START DATASET RECORDS
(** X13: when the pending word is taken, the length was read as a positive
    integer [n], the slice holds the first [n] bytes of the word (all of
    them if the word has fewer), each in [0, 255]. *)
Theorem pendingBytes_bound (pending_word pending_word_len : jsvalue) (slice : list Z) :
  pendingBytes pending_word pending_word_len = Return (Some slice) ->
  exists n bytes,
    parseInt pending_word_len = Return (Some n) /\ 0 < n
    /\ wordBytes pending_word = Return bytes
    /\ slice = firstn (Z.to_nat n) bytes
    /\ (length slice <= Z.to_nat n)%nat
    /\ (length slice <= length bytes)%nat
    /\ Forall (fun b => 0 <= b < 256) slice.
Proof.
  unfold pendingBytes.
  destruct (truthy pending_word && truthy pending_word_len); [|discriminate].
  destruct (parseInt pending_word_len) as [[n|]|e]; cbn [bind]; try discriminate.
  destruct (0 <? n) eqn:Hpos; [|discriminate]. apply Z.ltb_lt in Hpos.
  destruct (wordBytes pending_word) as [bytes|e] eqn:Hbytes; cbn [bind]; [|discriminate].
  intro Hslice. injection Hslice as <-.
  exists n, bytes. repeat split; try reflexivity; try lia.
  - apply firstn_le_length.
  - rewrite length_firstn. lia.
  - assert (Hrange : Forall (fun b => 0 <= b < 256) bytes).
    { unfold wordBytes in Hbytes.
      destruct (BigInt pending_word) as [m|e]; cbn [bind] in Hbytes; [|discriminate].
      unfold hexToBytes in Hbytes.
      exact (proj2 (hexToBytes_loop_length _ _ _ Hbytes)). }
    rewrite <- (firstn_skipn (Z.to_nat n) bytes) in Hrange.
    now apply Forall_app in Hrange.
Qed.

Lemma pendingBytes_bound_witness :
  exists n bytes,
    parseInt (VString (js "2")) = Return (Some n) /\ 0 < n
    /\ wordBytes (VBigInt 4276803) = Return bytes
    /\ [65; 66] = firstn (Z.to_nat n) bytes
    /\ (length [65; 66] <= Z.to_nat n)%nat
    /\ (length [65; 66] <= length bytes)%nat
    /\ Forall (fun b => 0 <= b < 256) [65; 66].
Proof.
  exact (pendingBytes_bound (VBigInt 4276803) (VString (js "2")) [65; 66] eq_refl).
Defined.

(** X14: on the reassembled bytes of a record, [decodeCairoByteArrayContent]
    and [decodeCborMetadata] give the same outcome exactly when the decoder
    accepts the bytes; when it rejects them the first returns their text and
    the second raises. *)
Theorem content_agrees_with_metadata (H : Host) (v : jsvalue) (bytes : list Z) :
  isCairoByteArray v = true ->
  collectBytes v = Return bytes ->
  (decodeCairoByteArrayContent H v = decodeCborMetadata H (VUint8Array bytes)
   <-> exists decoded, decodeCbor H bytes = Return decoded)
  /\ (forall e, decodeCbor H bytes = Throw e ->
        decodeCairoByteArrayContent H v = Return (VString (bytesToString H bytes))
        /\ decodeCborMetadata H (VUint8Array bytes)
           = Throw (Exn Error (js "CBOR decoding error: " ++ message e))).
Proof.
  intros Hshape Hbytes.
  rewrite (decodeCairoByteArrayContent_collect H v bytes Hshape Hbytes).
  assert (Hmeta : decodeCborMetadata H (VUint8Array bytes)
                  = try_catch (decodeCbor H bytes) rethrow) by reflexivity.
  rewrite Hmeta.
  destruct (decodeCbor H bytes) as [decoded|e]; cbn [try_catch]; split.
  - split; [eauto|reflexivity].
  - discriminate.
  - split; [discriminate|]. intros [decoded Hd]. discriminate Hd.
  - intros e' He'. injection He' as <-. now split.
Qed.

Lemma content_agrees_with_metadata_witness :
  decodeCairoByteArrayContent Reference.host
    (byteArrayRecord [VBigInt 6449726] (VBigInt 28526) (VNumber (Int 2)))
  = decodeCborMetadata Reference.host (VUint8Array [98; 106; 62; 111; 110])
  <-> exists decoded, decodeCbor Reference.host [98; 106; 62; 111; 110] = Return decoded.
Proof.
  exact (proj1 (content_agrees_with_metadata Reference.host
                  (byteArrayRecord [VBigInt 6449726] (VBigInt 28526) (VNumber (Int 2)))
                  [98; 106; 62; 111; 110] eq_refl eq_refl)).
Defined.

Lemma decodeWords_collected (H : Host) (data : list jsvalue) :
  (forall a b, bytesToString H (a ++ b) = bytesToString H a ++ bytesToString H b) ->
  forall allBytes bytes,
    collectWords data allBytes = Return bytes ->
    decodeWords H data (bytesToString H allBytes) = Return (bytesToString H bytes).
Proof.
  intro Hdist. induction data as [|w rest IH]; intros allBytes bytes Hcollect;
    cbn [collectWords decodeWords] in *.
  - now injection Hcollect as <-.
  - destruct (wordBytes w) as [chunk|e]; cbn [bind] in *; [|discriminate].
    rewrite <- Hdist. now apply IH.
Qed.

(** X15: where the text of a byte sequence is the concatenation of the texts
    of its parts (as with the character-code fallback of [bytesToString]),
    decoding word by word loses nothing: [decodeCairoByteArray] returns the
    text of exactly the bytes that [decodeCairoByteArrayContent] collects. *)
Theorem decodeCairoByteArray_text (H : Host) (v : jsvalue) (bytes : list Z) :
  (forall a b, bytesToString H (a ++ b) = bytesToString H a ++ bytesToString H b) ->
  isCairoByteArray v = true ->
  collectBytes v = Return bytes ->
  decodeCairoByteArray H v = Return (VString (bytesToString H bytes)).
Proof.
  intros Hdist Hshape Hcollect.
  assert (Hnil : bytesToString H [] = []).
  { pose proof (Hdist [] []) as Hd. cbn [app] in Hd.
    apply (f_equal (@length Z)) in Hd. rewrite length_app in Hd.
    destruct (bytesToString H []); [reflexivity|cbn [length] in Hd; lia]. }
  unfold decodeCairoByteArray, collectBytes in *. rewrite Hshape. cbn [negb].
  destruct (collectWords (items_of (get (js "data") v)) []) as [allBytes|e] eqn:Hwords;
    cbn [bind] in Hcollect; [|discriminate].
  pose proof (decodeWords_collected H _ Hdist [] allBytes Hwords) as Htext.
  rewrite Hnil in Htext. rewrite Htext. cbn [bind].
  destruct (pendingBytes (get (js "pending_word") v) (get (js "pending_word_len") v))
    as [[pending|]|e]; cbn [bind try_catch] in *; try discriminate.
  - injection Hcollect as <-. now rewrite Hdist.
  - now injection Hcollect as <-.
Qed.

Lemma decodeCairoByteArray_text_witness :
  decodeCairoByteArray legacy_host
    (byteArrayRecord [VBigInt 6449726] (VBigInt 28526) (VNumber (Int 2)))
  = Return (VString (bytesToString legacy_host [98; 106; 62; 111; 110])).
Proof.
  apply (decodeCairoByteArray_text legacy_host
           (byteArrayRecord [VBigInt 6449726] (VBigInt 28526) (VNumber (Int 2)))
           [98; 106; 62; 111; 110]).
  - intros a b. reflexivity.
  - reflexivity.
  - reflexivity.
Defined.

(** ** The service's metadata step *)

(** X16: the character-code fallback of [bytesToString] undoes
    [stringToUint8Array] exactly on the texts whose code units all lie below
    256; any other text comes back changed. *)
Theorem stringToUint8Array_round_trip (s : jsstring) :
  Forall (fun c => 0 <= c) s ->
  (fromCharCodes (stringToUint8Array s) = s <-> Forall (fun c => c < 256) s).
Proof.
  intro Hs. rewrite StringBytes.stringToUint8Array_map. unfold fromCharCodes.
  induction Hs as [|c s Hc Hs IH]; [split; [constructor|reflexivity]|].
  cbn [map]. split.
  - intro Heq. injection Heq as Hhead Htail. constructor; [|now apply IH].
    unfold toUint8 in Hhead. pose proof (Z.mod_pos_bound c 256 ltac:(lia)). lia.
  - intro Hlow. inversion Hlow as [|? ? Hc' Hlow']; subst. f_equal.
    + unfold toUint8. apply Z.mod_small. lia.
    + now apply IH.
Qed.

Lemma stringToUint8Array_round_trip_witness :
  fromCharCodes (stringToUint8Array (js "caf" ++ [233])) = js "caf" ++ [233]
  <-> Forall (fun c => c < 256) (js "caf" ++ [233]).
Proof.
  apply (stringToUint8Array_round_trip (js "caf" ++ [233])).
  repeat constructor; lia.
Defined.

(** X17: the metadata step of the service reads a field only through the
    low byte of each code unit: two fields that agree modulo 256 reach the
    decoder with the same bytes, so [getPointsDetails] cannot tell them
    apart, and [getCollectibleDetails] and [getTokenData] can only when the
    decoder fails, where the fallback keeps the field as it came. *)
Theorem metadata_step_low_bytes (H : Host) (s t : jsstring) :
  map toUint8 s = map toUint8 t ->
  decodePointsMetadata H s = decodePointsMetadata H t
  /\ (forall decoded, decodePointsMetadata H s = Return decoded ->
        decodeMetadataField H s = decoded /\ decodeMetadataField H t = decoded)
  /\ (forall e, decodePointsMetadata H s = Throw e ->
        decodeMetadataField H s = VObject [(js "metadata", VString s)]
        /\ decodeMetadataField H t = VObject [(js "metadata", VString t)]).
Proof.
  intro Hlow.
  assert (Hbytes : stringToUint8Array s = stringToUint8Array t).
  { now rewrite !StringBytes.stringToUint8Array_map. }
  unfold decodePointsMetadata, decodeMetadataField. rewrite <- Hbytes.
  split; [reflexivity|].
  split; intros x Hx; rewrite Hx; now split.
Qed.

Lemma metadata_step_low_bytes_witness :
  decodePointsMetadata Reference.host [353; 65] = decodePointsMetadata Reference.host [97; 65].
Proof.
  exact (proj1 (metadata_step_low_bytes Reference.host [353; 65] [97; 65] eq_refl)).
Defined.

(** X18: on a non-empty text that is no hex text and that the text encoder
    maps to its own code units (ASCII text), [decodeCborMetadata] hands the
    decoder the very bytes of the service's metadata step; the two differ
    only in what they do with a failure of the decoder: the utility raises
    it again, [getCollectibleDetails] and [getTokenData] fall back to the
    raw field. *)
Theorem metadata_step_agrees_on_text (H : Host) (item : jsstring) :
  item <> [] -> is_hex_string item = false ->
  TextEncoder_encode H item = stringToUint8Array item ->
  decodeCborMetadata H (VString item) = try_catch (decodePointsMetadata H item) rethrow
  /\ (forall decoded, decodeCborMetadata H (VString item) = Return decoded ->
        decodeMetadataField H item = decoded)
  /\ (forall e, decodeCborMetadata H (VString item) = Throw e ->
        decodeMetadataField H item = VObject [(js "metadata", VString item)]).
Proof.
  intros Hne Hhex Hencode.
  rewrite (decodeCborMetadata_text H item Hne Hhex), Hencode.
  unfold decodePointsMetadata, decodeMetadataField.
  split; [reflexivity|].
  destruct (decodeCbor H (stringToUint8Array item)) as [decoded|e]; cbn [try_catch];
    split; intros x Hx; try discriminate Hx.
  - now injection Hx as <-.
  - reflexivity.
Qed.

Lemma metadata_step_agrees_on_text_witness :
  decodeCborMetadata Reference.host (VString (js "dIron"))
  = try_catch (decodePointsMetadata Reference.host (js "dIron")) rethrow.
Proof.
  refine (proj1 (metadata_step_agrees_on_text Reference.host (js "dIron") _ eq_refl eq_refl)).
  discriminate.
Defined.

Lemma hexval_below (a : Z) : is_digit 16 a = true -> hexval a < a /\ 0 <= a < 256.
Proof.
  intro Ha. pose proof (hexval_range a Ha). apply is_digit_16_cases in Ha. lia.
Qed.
END DATASET RECORDS
### WHAT YOU NEED TO DO
Your task is to restate, word for word, only those lines above that fall between the line holding "destruct (bytesToString H" and the line holding "as [[pending|]|e]; cbn", inclusive.

### YOUR RESPONSE
    destruct (bytesToString H []); [reflexivity|cbn [length] in Hd; lia]. }
  unfold decodeCairoByteArray, collectBytes in *. rewrite Hshape. cbn [negb].
  destruct (collectWords (items_of (get (js "data") v)) []) as [allBytes|e] eqn:Hwords;
    cbn [bind] in Hcollect; [|discriminate].
  pose proof (decodeWords_collected H _ Hdist [] allBytes Hwords) as Htext.
  rewrite Hnil in Htext. rewrite Htext. cbn [bind].
  destruct (pendingBytes (get (js "pending_word") v) (get (js "pending_word_len") v))
    as [[pending|]|e]; cbn [bind try_catch] in *; try discriminate.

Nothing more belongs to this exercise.